Your goal
Where does the string "Hlive" occur in the entries below? Copy every line where it does.

** Stored data follows **

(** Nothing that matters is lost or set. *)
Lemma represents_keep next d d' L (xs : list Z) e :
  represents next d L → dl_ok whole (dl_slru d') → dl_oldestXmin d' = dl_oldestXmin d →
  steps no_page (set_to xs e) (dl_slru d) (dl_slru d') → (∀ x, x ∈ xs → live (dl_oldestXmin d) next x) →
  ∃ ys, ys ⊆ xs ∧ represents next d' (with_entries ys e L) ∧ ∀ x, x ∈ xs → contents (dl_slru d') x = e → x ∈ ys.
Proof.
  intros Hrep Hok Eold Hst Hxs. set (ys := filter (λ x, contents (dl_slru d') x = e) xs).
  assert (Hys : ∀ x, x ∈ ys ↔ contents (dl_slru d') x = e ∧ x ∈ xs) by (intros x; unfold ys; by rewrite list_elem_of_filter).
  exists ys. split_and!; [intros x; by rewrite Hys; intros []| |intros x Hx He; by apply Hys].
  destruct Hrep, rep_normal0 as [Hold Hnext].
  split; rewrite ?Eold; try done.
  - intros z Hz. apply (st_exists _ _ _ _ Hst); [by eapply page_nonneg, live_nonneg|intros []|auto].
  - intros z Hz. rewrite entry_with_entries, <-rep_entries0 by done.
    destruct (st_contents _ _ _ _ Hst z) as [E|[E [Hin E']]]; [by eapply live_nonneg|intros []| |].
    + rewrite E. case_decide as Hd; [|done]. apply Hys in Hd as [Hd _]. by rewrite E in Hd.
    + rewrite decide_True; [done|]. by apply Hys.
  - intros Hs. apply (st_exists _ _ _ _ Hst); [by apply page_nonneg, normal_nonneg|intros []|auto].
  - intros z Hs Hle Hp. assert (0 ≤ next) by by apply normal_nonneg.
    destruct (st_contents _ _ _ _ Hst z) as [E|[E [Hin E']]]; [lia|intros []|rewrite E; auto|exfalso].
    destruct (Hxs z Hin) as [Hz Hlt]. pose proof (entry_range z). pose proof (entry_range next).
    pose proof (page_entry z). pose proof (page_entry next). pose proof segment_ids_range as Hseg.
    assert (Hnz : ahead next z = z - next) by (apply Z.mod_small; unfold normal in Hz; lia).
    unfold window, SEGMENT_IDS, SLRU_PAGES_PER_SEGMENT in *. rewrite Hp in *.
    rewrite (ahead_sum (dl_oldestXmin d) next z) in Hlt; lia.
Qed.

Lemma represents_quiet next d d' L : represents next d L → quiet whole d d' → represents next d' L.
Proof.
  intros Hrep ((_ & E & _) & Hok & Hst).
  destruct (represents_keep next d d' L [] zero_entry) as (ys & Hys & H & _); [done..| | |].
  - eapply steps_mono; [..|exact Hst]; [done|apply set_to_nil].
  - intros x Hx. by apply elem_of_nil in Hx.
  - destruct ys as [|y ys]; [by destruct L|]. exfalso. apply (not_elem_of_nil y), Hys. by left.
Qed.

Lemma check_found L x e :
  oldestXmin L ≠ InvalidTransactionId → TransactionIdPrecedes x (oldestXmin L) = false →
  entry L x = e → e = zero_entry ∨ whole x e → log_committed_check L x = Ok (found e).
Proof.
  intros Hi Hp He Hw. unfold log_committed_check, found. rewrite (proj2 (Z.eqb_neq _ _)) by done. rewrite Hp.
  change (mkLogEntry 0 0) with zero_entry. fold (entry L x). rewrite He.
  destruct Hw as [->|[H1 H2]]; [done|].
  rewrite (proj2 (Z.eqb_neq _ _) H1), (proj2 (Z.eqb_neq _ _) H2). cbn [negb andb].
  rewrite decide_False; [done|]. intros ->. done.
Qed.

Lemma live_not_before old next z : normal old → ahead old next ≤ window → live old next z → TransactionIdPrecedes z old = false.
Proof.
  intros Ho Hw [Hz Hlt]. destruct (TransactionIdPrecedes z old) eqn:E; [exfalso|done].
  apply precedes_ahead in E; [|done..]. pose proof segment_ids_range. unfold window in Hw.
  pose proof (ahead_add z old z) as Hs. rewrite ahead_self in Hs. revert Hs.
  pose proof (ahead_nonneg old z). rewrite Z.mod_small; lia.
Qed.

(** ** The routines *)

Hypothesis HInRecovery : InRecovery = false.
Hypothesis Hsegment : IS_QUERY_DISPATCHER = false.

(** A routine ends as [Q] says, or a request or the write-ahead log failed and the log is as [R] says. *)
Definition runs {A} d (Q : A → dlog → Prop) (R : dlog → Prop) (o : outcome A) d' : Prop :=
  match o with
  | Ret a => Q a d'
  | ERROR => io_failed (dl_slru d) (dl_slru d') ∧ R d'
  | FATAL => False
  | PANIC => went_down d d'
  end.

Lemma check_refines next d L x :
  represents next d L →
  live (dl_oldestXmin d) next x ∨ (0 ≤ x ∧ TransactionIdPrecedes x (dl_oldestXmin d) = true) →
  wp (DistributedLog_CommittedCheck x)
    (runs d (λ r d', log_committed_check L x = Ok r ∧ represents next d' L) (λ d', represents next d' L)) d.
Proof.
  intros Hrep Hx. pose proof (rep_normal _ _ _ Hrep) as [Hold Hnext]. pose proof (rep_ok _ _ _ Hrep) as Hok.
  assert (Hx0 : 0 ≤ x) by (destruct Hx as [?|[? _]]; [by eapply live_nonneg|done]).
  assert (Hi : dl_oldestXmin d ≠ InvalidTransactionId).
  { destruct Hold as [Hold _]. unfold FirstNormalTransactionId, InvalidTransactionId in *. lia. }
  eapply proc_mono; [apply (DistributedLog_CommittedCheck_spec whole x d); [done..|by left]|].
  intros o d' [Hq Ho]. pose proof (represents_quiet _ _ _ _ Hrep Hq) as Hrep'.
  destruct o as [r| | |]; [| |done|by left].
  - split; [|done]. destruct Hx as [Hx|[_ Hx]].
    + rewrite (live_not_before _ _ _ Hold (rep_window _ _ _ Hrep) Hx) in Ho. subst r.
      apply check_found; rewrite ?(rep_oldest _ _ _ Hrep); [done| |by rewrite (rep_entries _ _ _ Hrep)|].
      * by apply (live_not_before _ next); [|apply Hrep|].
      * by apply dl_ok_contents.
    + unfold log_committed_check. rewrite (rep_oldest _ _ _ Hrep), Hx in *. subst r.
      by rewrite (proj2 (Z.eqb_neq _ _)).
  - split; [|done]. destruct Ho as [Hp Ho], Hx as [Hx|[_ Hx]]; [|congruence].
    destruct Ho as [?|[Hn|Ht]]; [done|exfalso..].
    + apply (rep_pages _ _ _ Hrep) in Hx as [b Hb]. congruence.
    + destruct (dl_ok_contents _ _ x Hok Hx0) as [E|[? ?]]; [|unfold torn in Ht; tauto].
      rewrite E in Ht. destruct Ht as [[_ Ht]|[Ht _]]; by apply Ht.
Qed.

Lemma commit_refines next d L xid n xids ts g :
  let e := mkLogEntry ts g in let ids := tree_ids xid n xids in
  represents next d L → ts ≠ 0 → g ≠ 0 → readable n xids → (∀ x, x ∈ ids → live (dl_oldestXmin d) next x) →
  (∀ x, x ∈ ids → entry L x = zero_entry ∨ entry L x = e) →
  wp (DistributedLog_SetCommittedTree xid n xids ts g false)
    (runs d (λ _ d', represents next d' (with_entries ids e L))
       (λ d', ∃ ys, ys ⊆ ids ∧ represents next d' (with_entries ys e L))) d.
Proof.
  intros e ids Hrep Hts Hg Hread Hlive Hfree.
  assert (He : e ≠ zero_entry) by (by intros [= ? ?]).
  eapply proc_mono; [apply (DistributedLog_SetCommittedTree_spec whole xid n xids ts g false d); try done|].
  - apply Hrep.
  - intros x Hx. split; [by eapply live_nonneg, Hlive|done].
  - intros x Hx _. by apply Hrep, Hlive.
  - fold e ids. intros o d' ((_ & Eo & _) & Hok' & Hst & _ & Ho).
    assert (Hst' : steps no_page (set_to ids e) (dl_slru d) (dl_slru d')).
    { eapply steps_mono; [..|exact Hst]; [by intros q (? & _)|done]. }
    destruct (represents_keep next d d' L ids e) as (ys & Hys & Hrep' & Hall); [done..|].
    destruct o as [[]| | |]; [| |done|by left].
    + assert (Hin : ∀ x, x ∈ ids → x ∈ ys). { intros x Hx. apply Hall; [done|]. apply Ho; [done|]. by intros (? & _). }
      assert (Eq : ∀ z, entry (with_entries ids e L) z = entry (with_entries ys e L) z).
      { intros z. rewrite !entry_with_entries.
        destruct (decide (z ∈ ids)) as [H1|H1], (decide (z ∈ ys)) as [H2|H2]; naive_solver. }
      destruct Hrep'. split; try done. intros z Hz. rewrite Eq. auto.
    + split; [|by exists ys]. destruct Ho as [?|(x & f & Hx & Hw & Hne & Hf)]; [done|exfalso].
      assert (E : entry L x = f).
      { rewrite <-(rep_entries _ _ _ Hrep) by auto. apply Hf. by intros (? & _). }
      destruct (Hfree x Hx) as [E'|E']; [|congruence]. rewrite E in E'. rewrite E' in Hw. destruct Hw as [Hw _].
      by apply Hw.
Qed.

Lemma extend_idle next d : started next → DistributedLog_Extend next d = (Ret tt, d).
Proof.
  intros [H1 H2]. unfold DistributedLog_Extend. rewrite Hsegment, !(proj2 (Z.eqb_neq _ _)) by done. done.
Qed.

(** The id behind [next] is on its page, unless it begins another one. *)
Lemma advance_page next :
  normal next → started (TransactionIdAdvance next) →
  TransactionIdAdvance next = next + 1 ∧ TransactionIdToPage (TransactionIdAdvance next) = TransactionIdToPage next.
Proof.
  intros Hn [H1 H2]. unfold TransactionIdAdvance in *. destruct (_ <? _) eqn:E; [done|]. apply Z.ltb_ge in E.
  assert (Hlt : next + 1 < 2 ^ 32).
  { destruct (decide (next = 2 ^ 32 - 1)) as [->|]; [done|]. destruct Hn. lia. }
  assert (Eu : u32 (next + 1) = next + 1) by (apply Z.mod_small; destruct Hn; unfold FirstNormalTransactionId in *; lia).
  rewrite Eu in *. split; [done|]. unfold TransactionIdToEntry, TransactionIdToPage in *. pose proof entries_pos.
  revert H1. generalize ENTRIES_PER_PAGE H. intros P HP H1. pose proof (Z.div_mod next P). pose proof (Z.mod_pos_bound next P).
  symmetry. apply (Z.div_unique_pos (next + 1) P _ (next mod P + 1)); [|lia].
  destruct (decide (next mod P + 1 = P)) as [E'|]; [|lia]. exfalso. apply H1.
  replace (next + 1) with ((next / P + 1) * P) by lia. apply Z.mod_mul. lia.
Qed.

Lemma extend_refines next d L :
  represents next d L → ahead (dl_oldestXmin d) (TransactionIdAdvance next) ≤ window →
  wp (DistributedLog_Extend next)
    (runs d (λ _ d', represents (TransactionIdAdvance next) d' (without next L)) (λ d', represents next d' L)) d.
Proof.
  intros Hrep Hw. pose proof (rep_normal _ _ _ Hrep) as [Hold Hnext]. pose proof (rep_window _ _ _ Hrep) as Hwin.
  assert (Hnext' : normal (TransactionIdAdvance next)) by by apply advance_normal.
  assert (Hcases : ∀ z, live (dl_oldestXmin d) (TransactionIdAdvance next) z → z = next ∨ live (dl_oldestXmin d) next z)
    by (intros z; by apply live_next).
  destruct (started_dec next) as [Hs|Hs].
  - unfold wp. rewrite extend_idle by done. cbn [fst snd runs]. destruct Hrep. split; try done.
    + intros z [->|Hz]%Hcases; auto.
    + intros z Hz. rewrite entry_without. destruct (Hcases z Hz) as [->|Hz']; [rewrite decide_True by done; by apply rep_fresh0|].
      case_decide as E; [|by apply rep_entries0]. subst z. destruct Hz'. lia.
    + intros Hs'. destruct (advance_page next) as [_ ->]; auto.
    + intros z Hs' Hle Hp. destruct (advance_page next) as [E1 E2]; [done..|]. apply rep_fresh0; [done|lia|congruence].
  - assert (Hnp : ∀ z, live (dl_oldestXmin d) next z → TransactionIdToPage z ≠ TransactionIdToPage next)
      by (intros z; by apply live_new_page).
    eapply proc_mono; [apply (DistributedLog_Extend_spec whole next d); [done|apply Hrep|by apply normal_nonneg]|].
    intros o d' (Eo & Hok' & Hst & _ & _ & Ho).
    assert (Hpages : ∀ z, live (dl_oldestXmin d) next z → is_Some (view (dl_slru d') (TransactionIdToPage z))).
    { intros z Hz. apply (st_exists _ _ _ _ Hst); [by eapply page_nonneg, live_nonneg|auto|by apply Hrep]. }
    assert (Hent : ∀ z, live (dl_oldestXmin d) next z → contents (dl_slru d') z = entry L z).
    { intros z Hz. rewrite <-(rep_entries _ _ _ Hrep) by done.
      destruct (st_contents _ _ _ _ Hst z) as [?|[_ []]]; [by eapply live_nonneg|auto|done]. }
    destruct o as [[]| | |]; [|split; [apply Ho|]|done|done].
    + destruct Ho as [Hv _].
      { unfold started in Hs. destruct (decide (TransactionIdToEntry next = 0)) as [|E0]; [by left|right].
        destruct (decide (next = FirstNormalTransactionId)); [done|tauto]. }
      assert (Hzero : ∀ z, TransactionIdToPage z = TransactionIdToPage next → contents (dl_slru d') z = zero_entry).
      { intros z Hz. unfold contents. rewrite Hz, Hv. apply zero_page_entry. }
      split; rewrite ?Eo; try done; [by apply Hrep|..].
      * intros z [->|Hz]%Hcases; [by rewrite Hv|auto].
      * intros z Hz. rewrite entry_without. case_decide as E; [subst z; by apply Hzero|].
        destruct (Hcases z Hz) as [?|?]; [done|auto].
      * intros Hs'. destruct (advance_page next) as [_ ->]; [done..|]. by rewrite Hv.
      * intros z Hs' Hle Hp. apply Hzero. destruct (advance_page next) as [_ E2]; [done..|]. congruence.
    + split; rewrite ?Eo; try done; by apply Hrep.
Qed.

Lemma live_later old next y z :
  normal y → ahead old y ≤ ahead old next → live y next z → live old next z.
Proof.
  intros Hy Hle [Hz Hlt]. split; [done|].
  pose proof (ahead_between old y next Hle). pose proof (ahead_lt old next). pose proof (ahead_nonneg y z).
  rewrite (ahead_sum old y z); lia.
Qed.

** End of Stored data **

Answer for the task
  intros e ids Hrep Hts Hg Hread Hlive Hfree.
  - intros x Hx. split; [by eapply live_nonneg, Hlive|done].
  - intros x Hx _. by apply Hrep, Hlive.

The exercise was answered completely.